• **HOW TO COMPLETE THIS TASK**:
Please copy all of the records exactly, leaving nothing out.

• **INPUT RECORDS**:
——

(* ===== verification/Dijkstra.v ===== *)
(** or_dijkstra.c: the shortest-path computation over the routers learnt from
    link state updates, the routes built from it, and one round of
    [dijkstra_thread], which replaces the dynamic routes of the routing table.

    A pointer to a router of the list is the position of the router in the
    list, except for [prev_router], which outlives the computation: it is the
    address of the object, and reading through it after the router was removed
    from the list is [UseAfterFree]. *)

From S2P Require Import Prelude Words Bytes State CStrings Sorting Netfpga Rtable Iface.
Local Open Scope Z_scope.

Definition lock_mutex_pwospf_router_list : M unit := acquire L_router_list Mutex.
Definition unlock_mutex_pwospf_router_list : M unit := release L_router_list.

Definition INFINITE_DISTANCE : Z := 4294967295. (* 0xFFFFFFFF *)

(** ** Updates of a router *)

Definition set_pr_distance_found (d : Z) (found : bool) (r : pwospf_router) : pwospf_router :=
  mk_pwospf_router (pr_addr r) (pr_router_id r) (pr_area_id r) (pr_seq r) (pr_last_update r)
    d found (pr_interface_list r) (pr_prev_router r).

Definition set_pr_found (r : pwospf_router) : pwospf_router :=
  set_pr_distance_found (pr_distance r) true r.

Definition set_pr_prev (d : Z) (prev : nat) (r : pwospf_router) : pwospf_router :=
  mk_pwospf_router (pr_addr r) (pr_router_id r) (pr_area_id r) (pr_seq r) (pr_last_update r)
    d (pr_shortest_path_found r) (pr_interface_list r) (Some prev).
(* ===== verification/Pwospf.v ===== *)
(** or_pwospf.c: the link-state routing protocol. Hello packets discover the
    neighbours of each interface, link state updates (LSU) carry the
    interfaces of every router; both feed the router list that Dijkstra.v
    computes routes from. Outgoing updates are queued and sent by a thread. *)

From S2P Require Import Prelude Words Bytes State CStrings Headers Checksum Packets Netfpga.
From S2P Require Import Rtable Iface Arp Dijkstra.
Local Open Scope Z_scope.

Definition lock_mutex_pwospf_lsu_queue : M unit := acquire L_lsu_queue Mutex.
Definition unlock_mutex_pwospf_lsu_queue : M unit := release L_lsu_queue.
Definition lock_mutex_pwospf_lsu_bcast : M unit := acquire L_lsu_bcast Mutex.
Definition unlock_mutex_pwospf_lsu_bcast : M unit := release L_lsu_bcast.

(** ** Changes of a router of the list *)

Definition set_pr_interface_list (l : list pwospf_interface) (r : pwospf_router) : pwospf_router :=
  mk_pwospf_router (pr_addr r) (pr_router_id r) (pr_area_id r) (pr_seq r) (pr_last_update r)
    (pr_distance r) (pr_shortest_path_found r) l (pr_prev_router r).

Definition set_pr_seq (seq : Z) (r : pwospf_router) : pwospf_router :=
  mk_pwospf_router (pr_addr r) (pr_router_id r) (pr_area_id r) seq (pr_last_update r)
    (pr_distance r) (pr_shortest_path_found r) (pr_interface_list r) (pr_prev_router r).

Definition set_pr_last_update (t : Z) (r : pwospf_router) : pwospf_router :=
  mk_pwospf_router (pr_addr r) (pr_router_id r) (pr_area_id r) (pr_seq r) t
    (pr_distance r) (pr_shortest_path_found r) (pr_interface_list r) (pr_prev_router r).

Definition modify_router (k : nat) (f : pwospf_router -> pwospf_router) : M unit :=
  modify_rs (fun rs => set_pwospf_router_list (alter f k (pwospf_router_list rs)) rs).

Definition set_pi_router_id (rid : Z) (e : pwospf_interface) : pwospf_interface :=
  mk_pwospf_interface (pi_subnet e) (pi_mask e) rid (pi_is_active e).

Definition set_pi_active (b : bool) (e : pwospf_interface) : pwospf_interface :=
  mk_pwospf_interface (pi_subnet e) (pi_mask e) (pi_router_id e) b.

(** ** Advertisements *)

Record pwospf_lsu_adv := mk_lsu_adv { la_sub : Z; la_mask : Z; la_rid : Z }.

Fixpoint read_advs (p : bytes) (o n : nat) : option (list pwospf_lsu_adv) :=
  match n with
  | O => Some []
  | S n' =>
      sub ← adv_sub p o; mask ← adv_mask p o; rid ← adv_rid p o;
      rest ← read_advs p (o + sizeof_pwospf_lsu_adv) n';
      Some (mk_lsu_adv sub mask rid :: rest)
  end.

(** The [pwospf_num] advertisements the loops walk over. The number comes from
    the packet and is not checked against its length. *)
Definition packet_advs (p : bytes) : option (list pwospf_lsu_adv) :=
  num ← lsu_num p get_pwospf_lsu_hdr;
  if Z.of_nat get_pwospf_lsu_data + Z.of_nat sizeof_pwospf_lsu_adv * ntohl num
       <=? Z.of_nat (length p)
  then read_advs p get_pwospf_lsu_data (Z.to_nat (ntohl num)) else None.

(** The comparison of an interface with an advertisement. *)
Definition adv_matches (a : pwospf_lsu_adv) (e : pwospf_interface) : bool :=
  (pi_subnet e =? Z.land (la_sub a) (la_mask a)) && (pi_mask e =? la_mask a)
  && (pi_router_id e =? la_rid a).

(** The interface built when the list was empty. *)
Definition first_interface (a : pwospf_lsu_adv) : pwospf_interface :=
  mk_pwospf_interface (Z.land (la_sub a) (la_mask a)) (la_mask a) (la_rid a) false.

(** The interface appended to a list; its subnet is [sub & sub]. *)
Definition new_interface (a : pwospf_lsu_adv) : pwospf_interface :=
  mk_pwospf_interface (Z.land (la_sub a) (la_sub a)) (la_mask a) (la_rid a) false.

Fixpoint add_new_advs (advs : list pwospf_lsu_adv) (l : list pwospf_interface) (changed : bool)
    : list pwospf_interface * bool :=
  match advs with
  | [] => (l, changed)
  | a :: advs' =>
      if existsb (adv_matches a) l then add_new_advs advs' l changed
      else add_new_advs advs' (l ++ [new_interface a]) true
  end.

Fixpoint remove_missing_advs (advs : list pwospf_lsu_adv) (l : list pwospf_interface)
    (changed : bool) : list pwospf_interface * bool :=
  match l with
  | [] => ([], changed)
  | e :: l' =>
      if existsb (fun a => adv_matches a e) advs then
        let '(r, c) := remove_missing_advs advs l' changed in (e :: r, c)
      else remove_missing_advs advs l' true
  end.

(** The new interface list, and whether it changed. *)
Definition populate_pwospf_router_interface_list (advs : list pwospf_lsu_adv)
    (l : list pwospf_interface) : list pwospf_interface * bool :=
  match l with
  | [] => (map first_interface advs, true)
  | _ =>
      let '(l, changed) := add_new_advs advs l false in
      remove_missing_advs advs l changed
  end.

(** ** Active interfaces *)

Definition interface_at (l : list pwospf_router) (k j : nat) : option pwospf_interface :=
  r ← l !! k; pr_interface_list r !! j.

——

• **ANSWER SPACE**:
(* ===== verification/Dijkstra.v ===== *)
(** or_dijkstra.c: the shortest-path computation over the routers learnt from
    link state updates, the routes built from it, and one round of
    [dijkstra_thread], which replaces the dynamic routes of the routing table.

    A pointer to a router of the list is the position of the router in the
    list, except for [prev_router], which outlives the computation: it is the
    address of the object, and reading through it after the router was removed
    from the list is [UseAfterFree]. *)

From S2P Require Import Prelude Words Bytes State CStrings Sorting Netfpga Rtable Iface.
Local Open Scope Z_scope.

Definition lock_mutex_pwospf_router_list : M unit := acquire L_router_list Mutex.
Definition unlock_mutex_pwospf_router_list : M unit := release L_router_list.

Definition INFINITE_DISTANCE : Z := 4294967295. (* 0xFFFFFFFF *)

(** ** Updates of a router *)

Definition set_pr_distance_found (d : Z) (found : bool) (r : pwospf_router) : pwospf_router :=
  mk_pwospf_router (pr_addr r) (pr_router_id r) (pr_area_id r) (pr_seq r) (pr_last_update r)
    d found (pr_interface_list r) (pr_prev_router r).

Definition set_pr_found (r : pwospf_router) : pwospf_router :=
  set_pr_distance_found (pr_distance r) true r.

Definition set_pr_prev (d : Z) (prev : nat) (r : pwospf_router) : pwospf_router :=
  mk_pwospf_router (pr_addr r) (pr_router_id r) (pr_area_id r) (pr_seq r) (pr_last_update r)
    d (pr_shortest_path_found r) (pr_interface_list r) (Some prev).
(* ===== verification/Pwospf.v ===== *)
(** or_pwospf.c: the link-state routing protocol. Hello packets discover the
    neighbours of each interface, link state updates (LSU) carry the
    interfaces of every router; both feed the router list that Dijkstra.v
    computes routes from. Outgoing updates are queued and sent by a thread. *)

From S2P Require Import Prelude Words Bytes State CStrings Headers Checksum Packets Netfpga.
From S2P Require Import Rtable Iface Arp Dijkstra.
Local Open Scope Z_scope.

Definition lock_mutex_pwospf_lsu_queue : M unit := acquire L_lsu_queue Mutex.
Definition unlock_mutex_pwospf_lsu_queue : M unit := release L_lsu_queue.
Definition lock_mutex_pwospf_lsu_bcast : M unit := acquire L_lsu_bcast Mutex.
Definition unlock_mutex_pwospf_lsu_bcast : M unit := release L_lsu_bcast.

(** ** Changes of a router of the list *)

Definition set_pr_interface_list (l : list pwospf_interface) (r : pwospf_router) : pwospf_router :=
  mk_pwospf_router (pr_addr r) (pr_router_id r) (pr_area_id r) (pr_seq r) (pr_last_update r)
    (pr_distance r) (pr_shortest_path_found r) l (pr_prev_router r).

Definition set_pr_seq (seq : Z) (r : pwospf_router) : pwospf_router :=
  mk_pwospf_router (pr_addr r) (pr_router_id r) (pr_area_id r) seq (pr_last_update r)
    (pr_distance r) (pr_shortest_path_found r) (pr_interface_list r) (pr_prev_router r).

Definition set_pr_last_update (t : Z) (r : pwospf_router) : pwospf_router :=
  mk_pwospf_router (pr_addr r) (pr_router_id r) (pr_area_id r) (pr_seq r) t
    (pr_distance r) (pr_shortest_path_found r) (pr_interface_list r) (pr_prev_router r).

Definition modify_router (k : nat) (f : pwospf_router -> pwospf_router) : M unit :=
  modify_rs (fun rs => set_pwospf_router_list (alter f k (pwospf_router_list rs)) rs).

Definition set_pi_router_id (rid : Z) (e : pwospf_interface) : pwospf_interface :=
  mk_pwospf_interface (pi_subnet e) (pi_mask e) rid (pi_is_active e).

Definition set_pi_active (b : bool) (e : pwospf_interface) : pwospf_interface :=
  mk_pwospf_interface (pi_subnet e) (pi_mask e) (pi_router_id e) b.

(** ** Advertisements *)

Record pwospf_lsu_adv := mk_lsu_adv { la_sub : Z; la_mask : Z; la_rid : Z }.

Fixpoint read_advs (p : bytes) (o n : nat) : option (list pwospf_lsu_adv) :=
  match n with
  | O => Some []
  | S n' =>
      sub ← adv_sub p o; mask ← adv_mask p o; rid ← adv_rid p o;
      rest ← read_advs p (o + sizeof_pwospf_lsu_adv) n';
      Some (mk_lsu_adv sub mask rid :: rest)
  end.

(** The [pwospf_num] advertisements the loops walk over. The number comes from
    the packet and is not checked against its length. *)
Definition packet_advs (p : bytes) : option (list pwospf_lsu_adv) :=
  num ← lsu_num p get_pwospf_lsu_hdr;
  if Z.of_nat get_pwospf_lsu_data + Z.of_nat sizeof_pwospf_lsu_adv * ntohl num
       <=? Z.of_nat (length p)
  then read_advs p get_pwospf_lsu_data (Z.to_nat (ntohl num)) else None.

(** The comparison of an interface with an advertisement. *)
Definition adv_matches (a : pwospf_lsu_adv) (e : pwospf_interface) : bool :=
  (pi_subnet e =? Z.land (la_sub a) (la_mask a)) && (pi_mask e =? la_mask a)
  && (pi_router_id e =? la_rid a).

(** The interface built when the list was empty. *)
Definition first_interface (a : pwospf_lsu_adv) : pwospf_interface :=
  mk_pwospf_interface (Z.land (la_sub a) (la_mask a)) (la_mask a) (la_rid a) false.

(** The interface appended to a list; its subnet is [sub & sub]. *)
Definition new_interface (a : pwospf_lsu_adv) : pwospf_interface :=
  mk_pwospf_interface (Z.land (la_sub a) (la_sub a)) (la_mask a) (la_rid a) false.

Fixpoint add_new_advs (advs : list pwospf_lsu_adv) (l : list pwospf_interface) (changed : bool)
    : list pwospf_interface * bool :=
  match advs with
  | [] => (l, changed)
  | a :: advs' =>
      if existsb (adv_matches a) l then add_new_advs advs' l changed
      else add_new_advs advs' (l ++ [new_interface a]) true
  end.

Fixpoint remove_missing_advs (advs : list pwospf_lsu_adv) (l : list pwospf_interface)
    (changed : bool) : list pwospf_interface * bool :=
  match l with
  | [] => ([], changed)
  | e :: l' =>
      if existsb (fun a => adv_matches a e) advs then
        let '(r, c) := remove_missing_advs advs l' changed in (e :: r, c)
      else remove_missing_advs advs l' true
  end.

(** The new interface list, and whether it changed. *)
Definition populate_pwospf_router_interface_list (advs : list pwospf_lsu_adv)
    (l : list pwospf_interface) : list pwospf_interface * bool :=
  match l with
  | [] => (map first_interface advs, true)
  | _ =>
      let '(l, changed) := add_new_advs advs l false in
      remove_missing_advs advs l changed
  end.

(** ** Active interfaces *)

Definition interface_at (l : list pwospf_router) (k j : nat) : option pwospf_interface :=
  r ← l !! k; pr_interface_list r !! j.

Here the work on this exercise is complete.